Czwarta: sery (krowie, owcze i kozie)
Te dostarczają nam białka, wapnia oraz witamin i soli mineralnych niezbędnych do wzrostu, rozwoju i prawidłowego funkcjonowania. Dostarczają nam ważną witaminę A odpowiedzialną za wzrok i zdrową skórę, witaminę B wspomagającą trawienie i witaminę D pomocną w budowaniu zdrowych kości i zębów. Te składniki zastąpimy jedząc miękkie tofu, ser orzechowy czy migdałowy oraz płatki drożdżowe.
Piąta: Jogurty i śmietana
Możemy je zastąpić wspomnianym już kilkukrotnie miękkim tofu, a raczej jogurtem z niego zrobionym i śmietanką sojową.
Szósta: Tłuszcze
Zamiast masła użyjmy olejów roślinnych, masła sezamowego, orzechowego, jaglanego czy kukurydzianego. Te tłuszcze są o wiele zdrowsze od tych, które zawierają produkty pochodzenia zwierzęcego.
A co dla łasuchów?
Na deser… lody. Trudno byłoby zrezygnować z nich latem a przecież robione są m.in. z krowiego mleka. Mleko krowie spokojnie możemy zastąpić mlekiem sojowym. W roli lodów sprawdza się również miękkie tofu, mrożone owoce, sorbety.

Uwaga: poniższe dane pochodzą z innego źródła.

(** One adapter whose address is 1.169.254.2, where every search would be
    answered. *)
Definition public_address : world :=
  {| get_adapters := [ {| ips := [IPv4 "1.169.254.2"] |} ];
     bind_error := fun _ _ => None;
     udp := fun _ _ _ =>
       {| sendto_error := None;
          arrivals :=
            [(ascii_encode (ssdp_response "http://1.169.254.9:60006/desc.xml"),
              ("1.169.254.9", 1900%Z))];
          recv_end := socket_timeout |};
     requests_get := fun _ => GetResponse 200 (XmlRoot living_room_avr) |}.

(** ** Vocabulary of the properties *)

(** The manufacturer text of the description is a supported name. *)
Definition manufacturer_supported (root : Element) : bool :=
  match device_text root SCPD_MANUFACTURER with
  | Ok manufacturer => py_in manufacturer SUPPORTED_MANUFACTURERS
  | Raise _ => false
  end.

(** The deviceType text of the description is the expected one. *)
Definition device_type_expected (root : Element) : bool :=
  match device_text root SCPD_DEVICETYPE with
  | Ok device_type => py_eq_str device_type DEVICETYPE_DENON
  | Raise _ => false
  end.

(** The device has an element with this tag. *)
Definition has_element (root : Element) (path : string) : bool :=
  match device_text root path with
  | Ok _ => true
  | Raise _ => false
  end.

(** The device has the four elements that the record is read from, and the
    presentation url can be parsed. *)
Definition attributes_readable `{PyLib} (root : Element) : bool :=
  match device_text root SCPD_PRESENTATIONURL with
  | Ok url => bool_decide (is_Some (urlparse_hostname url))
  | Raise _ => false
  end
  && has_element root SCPD_MODELNAME
  && has_element root SCPD_SERIALNUMBER
  && has_element root SCPD_FRIENDLYNAME.
Lemma StronglySorted_lookup_lt {A} (R : relation A) (l : list A)
    (i j : nat) (a b : A) :
  StronglySorted R l → (i < j)%nat → l !! i = Some a → l !! j = Some b →
  R a b.
Proof.
  intros Hl. revert i j. induction Hl as [|x l Hl IH Hx]; intros i j Hij Hi Hj.
  - done.
  - destruct j as [|j]; [lia|]. simpl in Hj. destruct i as [|i].
    + simpl in Hi. injection Hi as <-.
      eapply Forall_forall; [exact Hx|]. by eapply list_elem_of_lookup_2.
    + simpl in Hi. apply (IH i j); [lia|done..].
Qed.

(** The place of a priority in the alphabet: critical, high, low, medium. *)
Definition alphabetical (p : Goal.Priority) : Z :=
  match p with
  | Goal.critical => 0
  | Goal.high => 1
  | Goal.low => 2
  | Goal.medium => 3
  end.

Lemma by_priority_then_newest_spec (a b : Doc) :
  by_priority_then_newest a b = true ↔
    alphabetical (Goal.priority (goal b)) < alphabetical (Goal.priority (goal a))
    ∨ (Goal.priority (goal a) = Goal.priority (goal b)
       ∧ createdAt b ≤ createdAt a).
Proof.
  unfold by_priority_then_newest.
  destruct (Goal.priority (goal a)), (Goal.priority (goal b)); simpl;
    rewrite ?Z.leb_le; split; intros H; try done; try lia;
    try (right; split; [done|lia]); try (left; lia);
    destruct H as [H|[H H']]; try lia; try done.
Qed.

Spokojnie. Może i wygląda to dość przerażająco, zwłaszcza jak pomyślimy o tym gdzie dostać wszystkie te produkty. Osoby mieszkające w dużych miastach mają oczywiście łatwiej ze względu na obecność sklepów ze zdrową żywnością, sklepów dla wegetarian itp. Ale coraz częściej w supermarketach (nawet w mniejszych miejscowościach) stawiane są półki ze zdrową żywnością. Należy się też popytać, czy w okolicznych gospodarstwach rolnych i przedsiębiorstwach nie jest produkowany któryś z „bohaterów artykułu”. Nieco droższym, ale najbardziej skutecznym rozwiązaniem, jest rzecz jasna Internet. Tu chyba nie ma mowy o tym by brakowało jakiegoś produktu a tofu możemy zamówić nawet z drugiego końca świata.